For VR data analysis, the system recorded the cursor trajectory in a 2-dimensional X-Y plane. Two primary metrics were derived, including the completion duration and the number of deviations. Completion duration was the total time required to complete one full tracing path. The number of deviations was the total number of instances when the red dot moved outside the designated path for at least 1 consecutive frame. Continuous frames outside the boundary were counted as a single deviation until the red dot reentered the path.
For clinical validation, participants performed an equivalent head-controlled tracing task using a laser pointer mounted on the top of the head to trace a physical FOE pattern (2 cm wide, size 85 × 38 cm) displayed on a vertical board positioned 1 meter in front, replicating the VR environment conditions. Outcome measures, including completion duration and number of deviations, were manually recorded by an assessor using a stopwatch and visual inspection of the recorded videos.
HTR Assessment
The HTR test evaluated verticality perception and cervical proprioceptive control, reflecting visual dependency in spatial alignment. In the VR environment, a 15 cm white rod was displayed against a black background and randomly tilted between 45° and 135°, in 1° increments (E). Participants were instructed to laterally tilt their heads to align the rod to the perceived vertical, after which the system automatically recorded the final orientation. A total of 20 trials were performed, and the mean angular deviation across trials was calculated as the outcome measure.
For VR data analysis, head orientation was continuously tracked via embedded IMUs. The system calculated the angular deviation between the participant-adjusted rod and the true vertical reference to quantify perceived alignment error. Mean absolute deviation across all trials represented the final HTR score.
The HTR test was excluded from the validity analysis since it primarily measures perceptual-cognitive processing rather than biomechanical movement. It reflects verticality perception and multisensory integration based on internal psychophysical judgments, and has previously demonstrated acceptable reliability and validity in computerized or virtual platforms [,].
PS Assessment
The PS test assessed whole-body balance control and postural stability under eyes-open and eyes-closed conditions [,,]. Participants stood upright with their feet together and arms at their sides for 20 seconds while viewing a static virtual scene that replicated their natural environment (F). Three trials were performed per condition, and mean values were used for analysis.

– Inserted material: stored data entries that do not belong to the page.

(** ** A sound stream verifies *)

Lemma max_key_ext p q (m : gmap Z anchor) :
  (forall n a, m !! n = Some a -> p n a = q n a) -> max_key p m = max_key q m.
Proof.
  intros H. unfold max_key.
  assert (Hl : forall n a, (n, a) ∈ map_to_list m -> p n a = q n a) by (intros n a Hn; apply H; by apply elem_of_map_to_list).
  clear H. induction (map_to_list m) as [|[n a] l IH]; [done|]. cbn. rewrite (Hl n a) by left.
  rewrite IH; [done|]. intros k b Hk. apply Hl. by right.
Qed.

(** A filter between two bounds takes a stretch of a sorted list. *)
Lemma filter_stretch (P Q : Z -> bool) (l : list event_row) :
  (forall a b, (a < b)%Z -> P a = true -> P b = true) -> (forall a b, (a < b)%Z -> Q b = true -> Q a = true) ->
  StronglySorted Z.lt (seq_of <$> l) ->
  exists A C : list event_row, l = A ++ List.filter (fun e => P (seq_of e) && Q (seq_of e)) l ++ C /\
              Forall (fun e => P (seq_of e) = false) A.
Proof.
  intros HP HQ. induction l as [|e l IH]; intros Hs; [by exists [], []|]. cbn in Hs. inversion Hs as [|? ? Hs' He]; subst.
  destruct (IH Hs') as (A & C & E & HA); clear IH. rewrite Forall_fmap, Forall_forall in He. cbn [List.filter].
  destruct (P (seq_of e)) eqn:HPe; cbn [andb].
  2: { exists (e :: A), C. split; [by rewrite E at 1|by constructor]. }
  destruct (Q (seq_of e)) eqn:HQe.
  - assert (A = []) as ->.
    { destruct A as [|a A]; [done|]. inversion HA as [|? ? Ha]; subst. exfalso.
      assert (Hin : a ∈ l) by (rewrite E; by left). rewrite (HP (seq_of e) (seq_of a)) in Ha; [done|by apply He|done]. }
    exists [], C. split; [cbn; cbn in E; by rewrite E at 1|constructor].
  - exists [], (e :: l). split; [|constructor]. cbn.
    replace (List.filter _ l) with (@nil event_row); [done|]. symmetry. clear E HA.
    induction l as [|x l IHl]; [done|]. cbn. destruct (Q (seq_of x)) eqn:HQx.
    + rewrite (HQ (seq_of e) (seq_of x)) in HQe; [done|apply He; by left|done].
    + rewrite andb_false_r. inversion Hs'; subst. apply IHl; [by constructor; [|rewrite Forall_fmap, Forall_forall; intros y Hy; apply He; right]|done|].
      intros y Hy. apply He. by right.
Qed.

Lemma sorted_last (l : list event_row) e f :
  StronglySorted Z.lt (seq_of <$> l) -> e ∈ l -> last l = Some f -> (seq_of e <= seq_of f)%Z.
Proof.
  intros Hs He (k & ->)%last_Some. rewrite fmap_app in Hs. apply elem_of_app in He as [He|He].
  - assert (H : (seq_of e < seq_of f)%Z); [|lia].
    eapply (StronglySorted_app_1_elem_of Z.lt (seq_of <$> k) (seq_of <$> [f])); [exact Hs| |by left].
    apply list_elem_of_fmap. by exists e.
  - apply list_elem_of_singleton in He as ->. lia.
Qed.

(** The rows of a range are a stretch of the stream; a walk that does not
    start at the stream's first row was asked to start part-way. *)
Lemma rows_in_stretch p from to_ db : sound_from p db ->
  exists A C : list event_row, ad_events db = A ++ rows_in from to_ db ++ C /\ (A <> [] -> from <> 0%Z).
Proof.
  intros S. destruct (filter_stretch (fun n => (from =? 0) || (from <=? n))%Z (fun n => (to_ =? 0) || (n <=? to_))%Z (ad_events db))
    as (A & C & E & HA); [| |exact (so_sorted _ _ S)|].
  - intros a b Hab [H|H]%orb_prop; bool_prop; [subst; done|]. apply orb_true_iff. right. apply Z.leb_le. lia.
  - intros a b Hab [H|H]%orb_prop; bool_prop; [subst; done|]. apply orb_true_iff. right. apply Z.leb_le. lia.
  - exists A, C. split; [exact E|]. intros Hne ->. destruct A as [|a A]; [done|]. inversion HA; subst. done.
Qed.

Lemma max_key_cuts_below p db n : sound_from p db -> n ∈ seqs db ->
  max_key (fun k a => bool_decide (an_kind a = RetentionCut) && (k <? n)%Z) (ad_anchors db) = max_key cut_anchor (ad_anchors db).
Proof.
  intros S Hn. apply max_key_ext. intros k a Ha. unfold cut_anchor. destruct (decide (an_kind a = RetentionCut)) as [Hk|Hk].
  - rewrite bool_decide_true by done. pose proof (so_cuts _ _ S k a Ha Hk) as Hl. rewrite Forall_forall in Hl.
    cbn. apply Z.ltb_lt. by apply Hl.
  - by rewrite bool_decide_false.
Qed.

Lemma sound_starts p from to_ db e rows A C :
  sound_from p db -> rows_in from to_ db = e :: rows -> ad_events db = A ++ (e :: rows) ++ C -> (A <> [] -> from <> 0%Z) ->
  (A = [] -> prev_of e = base db) -> starts from (bridge from to_ db) (seq_of e) (prev_of e).
Proof.
  intros S Er E HA Hp.
  assert (He : seq_of e ∈ seqs db).
  { unfold seqs. apply list_elem_of_fmap. exists e. split; [done|]. rewrite E, !elem_of_app. right. left. by left. }
  unfold bridge. rewrite Er, (max_key_cuts_below p db (seq_of e) S He). unfold base in Hp.
  destruct (max_key cut_anchor (ad_anchors db)) as [c|] eqn:Ec.
  2: { cbn. destruct A as [|a A]; [right; by apply Hp|left; by apply HA]. }
  apply max_key_some in Ec as (a & Hc & Hk & _). apply bool_decide_eq_true in Hk.
  pose proof (so_cuts _ _ S c a Hc Hk) as Hl. rewrite Forall_forall in Hl.
  destruct (existsb _ _) eqn:Eb.
  - cbn. destruct A as [|x A]; [|left; by apply HA]. exfalso. apply existsb_elem in Eb as (y & Hy & Hlt). bool_prop.
    pose proof (so_sorted _ _ S) as Hs. unfold seqs in Hs. rewrite E in Hs, Hy. cbn in Hs, Hy. inversion Hs as [|? ? _ Hf]; subst.
    rewrite Forall_fmap, Forall_forall in Hf. apply elem_of_cons in Hy as [->|Hy]; [lia|]. apply Hf in Hy. cbn in Hy. lia.
  - rewrite Hc in *. cbn. destruct A as [|x A]; [left; by rewrite Hp by done|]. exfalso.
    assert (Hx : x ∈ ad_events db) by (rewrite E; by left).
    apply existsb_false_elem with (x := x) in Eb; [|done].
    assert (Hcx : (c < seq_of x)%Z) by (apply Hl; unfold seqs; apply list_elem_of_fmap; by exists x).
    pose proof (so_sorted _ _ S) as Hs. unfold seqs in Hs. rewrite E in Hs. cbn in Hs. inversion Hs as [|? ? _ Hf]; subst.
    rewrite Forall_fmap, Forall_forall in Hf. assert (Hxe : (seq_of x < seq_of e)%Z).
    { apply (Hf e). rewrite elem_of_app. right. by left. }
    apply andb_false_iff in Eb. destruct Eb; bool_prop; lia.
Qed.

(** A range whose start is accounted for verifies. *)
Lemma started_verified p from to_ db :
  sound_from p db ->
  match rows_in from to_ db with
  | [] => lastCheckpoint from to_ db = 0%Z
  | e :: _ => starts from (bridge from to_ db) (seq_of e) (prev_of e)
  end -> verified sha256 format_time VerifyAnchor from to_ db.
Proof.
  intros S Hst. unfold verified. destruct (rows_in from to_ db) as [|e rows] eqn:Er; [done|].
  destruct (rows_in_stretch p from to_ db S) as (A & C & E & HA). rewrite Er in E.
  pose proof (so_follows _ _ S) as Hf. rewrite E in Hf. apply follows_app in Hf as [_ Hf]. apply follows_app in Hf as [Hf _].
  assert (Hp : prev_of e = default p (hash_of <$> last A)) by (cbn in Hf; tauto).
  assert (Hrow : forall x, x ∈ e :: rows <-> x ∈ ad_events db /\ in_range from to_ (seq_of x) = true).
  { intros x. rewrite <-Er. unfold rows_in. rewrite !list_elem_of_In, filter_In. done. }
  split_and!; [done| |].
  - rewrite Hp. eapply follows_ext; [|exact Hf]. intros x Hx. apply Hrow in Hx as [_ Hx].
    unfold checkpoint_at, is_checkpoint. by rewrite Hx.
  - unfold lastCheckpoint. destruct (last (e :: rows)) as [l|] eqn:El; [|by apply last_None in El].
    assert (Hl : l ∈ ad_events db) by (apply Hrow; by apply last_Some_elem_of).
    assert (Hpos : (0 < seq_of l)%Z).
    { pose proof (so_range _ _ S) as Hr. rewrite Forall_forall in Hr. apply Hr. apply list_elem_of_fmap. by exists l. }
    cbn [option_map default fmap option_fmap]. destruct (max_key _ _) as [c|] eqn:Ec; cbn; [|lia].
    apply max_key_some in Ec as (a & Hc & Hk & _). unfold is_checkpoint in Hk. bool_prop.
    destruct (so_checkpoints _ _ S c a Hc H) as [Hin|Hlt].
    + apply list_elem_of_fmap in Hin as (x & -> & Hx).
      assert (Hs : StronglySorted Z.lt (seq_of <$> e :: rows)).
      { pose proof (so_sorted _ _ S) as Hs. unfold seqs in Hs. rewrite E, fmap_app in Hs.
        apply StronglySorted_app_1_r in Hs. rewrite fmap_app in Hs. by apply StronglySorted_app_1_l in Hs. }
      pose proof (sorted_last _ x l Hs (proj2 (Hrow x) (conj Hx H0)) El). lia.
    + rewrite Forall_forall in Hlt. specialize (Hlt (seq_of l)). assert (c < seq_of l)%Z; [|lia].
      apply Hlt. apply list_elem_of_fmap. by exists l.
Qed.

(** A range of a sound stream verifies, unless it has no row left in it but
    a checkpoint. *)
Lemma sound_verified from to_ db :
  sound db -> rows_in from to_ db <> [] \/ lastCheckpoint from to_ db = 0%Z ->
  verified sha256 format_time VerifyAnchor from to_ db.
Proof.
  intros S Hne. apply (started_verified (base db)); [done|]. destruct (rows_in from to_ db) as [|e rows] eqn:Er; [by destruct Hne|].
  destruct (rows_in_stretch _ from to_ db S) as (A & C & E & HA). rewrite Er in E.
  eapply (sound_starts (base db)); [done..|]. intros ->. pose proof (so_follows _ _ S) as Hf. rewrite E in Hf. cbn in Hf. tauto.
Qed.

(** Whatever is missing before the first row, a range verifies or what is
    reported is the start of the stream. *)
Lemma from_verified p from to_ db :
  sound_from p db -> rows_in from to_ db <> [] \/ lastCheckpoint from to_ db = 0%Z ->
  vr_Valid (Verify sha256 format_time VerifyAnchor from to_ db) = true \/
  exists f l, ad_events db = f :: l /\ (vr_Explained (Verify sha256 format_time VerifyAnchor from to_ db) = StartsAfterNothing (seq_of f) \/
    vr_Explained (Verify sha256 format_time VerifyAnchor from to_ db) = DoesNotFollowCut (seq_of f)).
Proof.
  intros S Hne. rewrite Verify_iff. destruct (rows_in from to_ db) as [|e rows] eqn:Er.
  { left. apply (started_verified p); [done|]. rewrite Er. by destruct Hne. }
  destruct (rows_in_stretch _ from to_ db S) as (A & C & E & HA). rewrite Er in E.
  pose proof (first_row_spec sha256 format_time from (bridge from to_ db) (seq_of e) (prev_of e)) as F.
  destruct (first_row from (bridge from to_ db) (seq_of e) (prev_of e)) as [why|n] eqn:Ef.
  2: { left. apply (started_verified p); [done|]. by rewrite Er. }
  right. destruct A as [|x A]; [|destruct F; by eapply (sound_starts p)]. exists e, (rows ++ C). split; [exact E|].
  unfold Verify, verify_walk. rewrite Er, Ef. cbn [broken vr_Valid vr_Explained andb].
  unfold first_row in Ef. destruct (bridge from to_ db) as [[n h]|].
  - destruct (negb _ && negb (String.eqb h (prev_of e))); [injection Ef as <-; by right|].
    destruct (negb _ && _ && _); [injection Ef as <-; by left|done].
  - destruct ((from =? 0)%Z && _); [injection Ef as <-; by left|done].
Qed.
End sound.

(** ** What a hash says of the rows before it *)

Definition NUL_free (s : string) : bool := negb (has_byte "000"%char s).

(** What Postgres guarantees of text it stores, and the format of a time. *)
Definition stored_text (format_time : Z -> string) (e : event_row) : bool :=
  forallb NUL_free (facts format_time (scanned e)).

(** What [Verify] hashes of a row: its place in the chain, and its content
    unless that was scrubbed. *)
Definition hashed (sha256 : string -> string) (format_time : Z -> string) (e : event_row) : list string :=
  chain_text format_time (prev_of e) (scanned e) ::
  match er_scrubbed_at e with
  | None => let d := er_diff e in let p := er_payload e in let m := c_meta (er_written e) in
            [content_text sha256 d p m; deref d; deref p; deref m]
  | Some _ => []
  end.

(** Two rows for which [Verify] hashes different texts, at one place, to one
    digest. *)
Definition rows_collide (sha256 : string -> string) (format_time : Z -> string) (e f : event_row) : Prop :=
  exists x y, (x, y) ∈ zip (hashed sha256 format_time e) (hashed sha256 format_time f) /\ collision sha256 x y.
(** What other transactions commit while the cut runs: holds on rows, and
    new rows. *)
Record meanwhile : Type := mkMeanwhile { mw_held : list Z; mw_added : list event_row }.

Definition idle : meanwhile := mkMeanwhile [] [].

Definition commit_meanwhile (m : meanwhile) (l : list event_row) : list event_row :=
  ((fun e => if existsb (Z.eqb (seq_of e)) (mw_held m) then with_hold e true else e) <$> l) ++ mw_added m.

Definition above_cut (cut : Z) (e : event_row) : bool := (cut <? seq_of e)%Z.

(** A month that ended before the cutoff and holds nothing above the cut. *)
Definition whole_month (parts : list partition) (cut before : Z) (l : list event_row) (p : partition) : bool :=
  match pt_bounds p with
  | Some (_, hi) => (hi <=? before)%Z && negb (existsb (fun e => lives_in parts p e && above_cut cut e) l)
  | None => false
  end.

Inductive cut_error : Type := WrittenWhileCutting (p : string) | HeldWhileCutting.

Record CutResult : Type := mkCutResult { cr_Seq : Z; cr_Deleted : Z; cr_Partitions : list string }.

(** [audit_events_cut]. *)
Definition audit_events_cut (parts : list partition) (cut before : Z) (m : meanwhile) (l : list event_row)
  : result cut_error (Z * list string * list event_row) :=
  let whole := List.filter (whole_month parts cut before l) parts in
  let rest := List.filter (fun p => negb (whole_month parts cut before l p)) parts in
  let in_any ps e := existsb (fun p => lives_in parts p e) ps in
  let goes e := in_any rest e && negb (above_cut cut e) && negb (er_legal_hold e) in
  let n := length (List.filter (in_any whole) l) + length (List.filter goes l) in
  let l := commit_meanwhile m (List.filter (fun e => negb (goes e)) l) in
  match List.find (fun p => existsb (fun e => lives_in parts p e && above_cut cut e) l) whole with
  | Some p => Err (WrittenWhileCutting (pt_name p))
  | None =>
      if existsb (fun e => er_legal_hold e && negb (above_cut cut e)) l then Err HeldWhileCutting
      else Ok (Z.of_nat n, pt_name <$> whole, List.filter (fun e => negb (in_any whole e)) l)
  end.

(** The lowest number under hold, or above every number. *)
Definition max_seq : Z := 9223372036854775807.

Definition first_held (l : list event_row) : Z :=
  match List.find er_legal_hold l with Some e => seq_of e | None => max_seq end.

(** The newest row old enough to go, below every held one. *)
Definition cut_row (before : Z) (l : list event_row) : option event_row :=
  last (List.filter (fun e => (ts_of e <? before)%Z && (seq_of e <? first_held l)%Z) l).

(** The INSERT of the anchor: over an anchor that is there, only its hash is
    set. *)
Definition put_cut (e : event_row) (anchors : gmap Z anchor) : gmap Z anchor :=
  match anchors !! seq_of e with
  | Some a => <[seq_of e := mkAnchor (hash_of e) (an_kind a) (an_signature a)]> anchors
  | None => <[seq_of e := mkAnchor (hash_of e) RetentionCut None]> anchors
  end.

(** [Cut]: an error rolls back everything but what the others committed. *)
Definition Cut (parts : list partition) (before : Z) (m : meanwhile) (db : audit_db) : result cut_error CutResult * audit_db :=
  let later := mkAuditDb (commit_meanwhile m (ad_events db)) (ad_next db + Z.of_nat (length (mw_added m))) (ad_anchors db) in
  match cut_row before (ad_events db) with
  | None => (Ok (mkCutResult 0 0 []), later)
  | Some e =>
      match audit_events_cut parts (seq_of e) before m (ad_events db) with
      | Err x => (Err x, later)
      | Ok (n, dropped, l) =>
          (Ok (mkCutResult (seq_of e) n dropped), mkAuditDb l (ad_next later) (put_cut e (ad_anchors db)))
      end
  end.

(** ** The scrub *)

Definition scrubs (org : string) (before : Z) (e : event_row) : bool :=
  bool_decide (org_of e = Some org) && (ts_of e <? before)%Z && negb (er_legal_hold e) &&
  match er_scrubbed_at e with None => true | Some _ => false end &&
  match er_diff e, er_payload e with None, None => false | _, _ => true end.

Definition scrub_row (org : string) (before now : Z) (e : event_row) : event_row :=
  if scrubs org before e
  then mkEventRow (er_written e) (er_actor_display e) (er_target_display e) None None (Some now) (er_legal_hold e)
  else e.

(** [Scrub]: the rows it touched, and the stream after it. *)
Definition Scrub (org : string) (before now : Z) (db : audit_db) : Z * audit_db :=
  (Z.of_nat (length (List.filter (scrubs org before) (ad_events db))),
   with_events db (scrub_row org before now <$> ad_events db)).

(** ** The windows *)

Definition retentionSetting : string := "audit.retention_days".
Definition DefaultRetentionDays : Z := 365.
Definition MinRetentionDays : Z := 90.
Definition MaxRetentionDays : Z := 36500.

Definition Day : Z := 24 * Hour.

(** The switch of [retentionWindow]. *)
Definition clamped (days : float64) : float64 :=
  if f_lt days (f_of_Z MinRetentionDays) then f_of_Z MinRetentionDays
  else if f_lt (f_of_Z MaxRetentionDays) days then f_of_Z MaxRetentionDays
  else days.

(** [retentionWindow]: the setting's bytes are absent, are not a JSON number
    ([Some None]), or are one.  JSON's null decodes to zero. *)
Definition retentionWindow (raw : option (option float64)) : Z :=
  let days := match raw with Some (Some n) => n | _ => f_of_Z DefaultRetentionDays end in
  wrap64 (wrap64 (Z_of_f (clamped days) * 24) * Hour).

Definition windowDays (d : Z) : Z := Z.quot d Day.

(** [SetDays]: what is stored, or the refusal. *)
Definition SetDays (days : Z) : result Z Z :=
  if (days <? MinRetentionDays)%Z || (MaxRetentionDays <? days)%Z then Err days else Ok days.

Record orgWindow : Type := mkOrgWindow { ow_orgID : string; ow_window : Z }.

Definition longest (ws : list orgWindow) : Z := foldl (fun acc w => if (acc <? ow_window w)%Z then ow_window w else acc) 0%Z ws.

(** [InstanceCutDays]. *)
Definition InstanceCutDays (ws : list orgWindow) : Z := windowDays (foldl (fun acc w => Z.max acc (ow_window w)) 0%Z ws).

(** The sweep, when every statement is answered. *)
Definition Run (ws : list orgWindow) (parts : list partition) (now : Z) (db : audit_db)
  : result cut_error CutResult * audit_db :=
  let db := foldl (fun db w => (Scrub (ow_orgID w) (now - ow_window w) now db).2) db ws in
  if (0 <? longest ws)%Z then Cut parts (now - longest ws) idle db else (Ok (mkCutResult 0 0 []), db).

(** ** What a cut removes *)

Lemma lives_somewhere parts e :
  (exists p, p ∈ parts /\ pt_bounds p = None) -> exists p, p ∈ parts /\ lives_in parts p e = true.
Proof.
  intros (d & Hd & Hb). destruct (existsb (fun q => covers q (ts_of e)) parts) eqn:E.
  - apply existsb_elem in E as (q & Hq & Hc). exists q. split; [done|]. unfold lives_in.
    unfold covers in *. by destruct (pt_bounds q) as [[lo hi]|].
  - exists d. split; [done|]. unfold lives_in. rewrite Hb. apply forallb_forall. intros q Hq%list_elem_of_In.
    by rewrite (proj1 (existsb_false_elem _ _) E q Hq).
Qed.

Lemma commit_seq m e : seq_of (if existsb (Z.eqb (seq_of e)) (mw_held m) then with_hold e true else e) = seq_of e.
Proof. by destruct (existsb _ _). Qed.

Lemma commit_lives m parts p e :
  lives_in parts p (if existsb (Z.eqb (seq_of e)) (mw_held m) then with_hold e true else e) = lives_in parts p e.
Proof. by destruct (existsb _ _). Qed.

Lemma commit_held m e : er_legal_hold e = true ->
  er_legal_hold (if existsb (Z.eqb (seq_of e)) (mw_held m) then with_hold e true else e) = true.
Proof. by destruct (existsb _ _). Qed.

Lemma filter_find_none {A} (f : A -> bool) l : List.find f l = None <-> forall x, x ∈ l -> f x = false.
Proof.
  split.
  - intros H x Hx. by apply (List.find_none f l H), list_elem_of_In.
  - induction l as [|x l IH]; intros H; [done|]. cbn. rewrite H by left. apply IH. intros y Hy. apply H. by right.
Qed.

For VR data analysis, head motion was continuously recorded by the IMUs of the headset, which measured linear acceleration in the anteroposterior and mediolateral directions as an indirect measure of PS [,]. Acceleration data were processed using standard signal processing procedures, including unit conversion, low-pass filtering (6 Hz), and smoothing to reduce high-frequency noise. Sway trajectories were reconstructed using signal vector magnitude and direction cosine transformations []. Based on an estimated head height [], linear displacements in the anteroposterior and mediolateral directions were derived. Four sway parameters were obtained to quantify balance performance, including maximum anteroposterior and mediolateral displacements, total path length (TPL), and sway area (SA) [-].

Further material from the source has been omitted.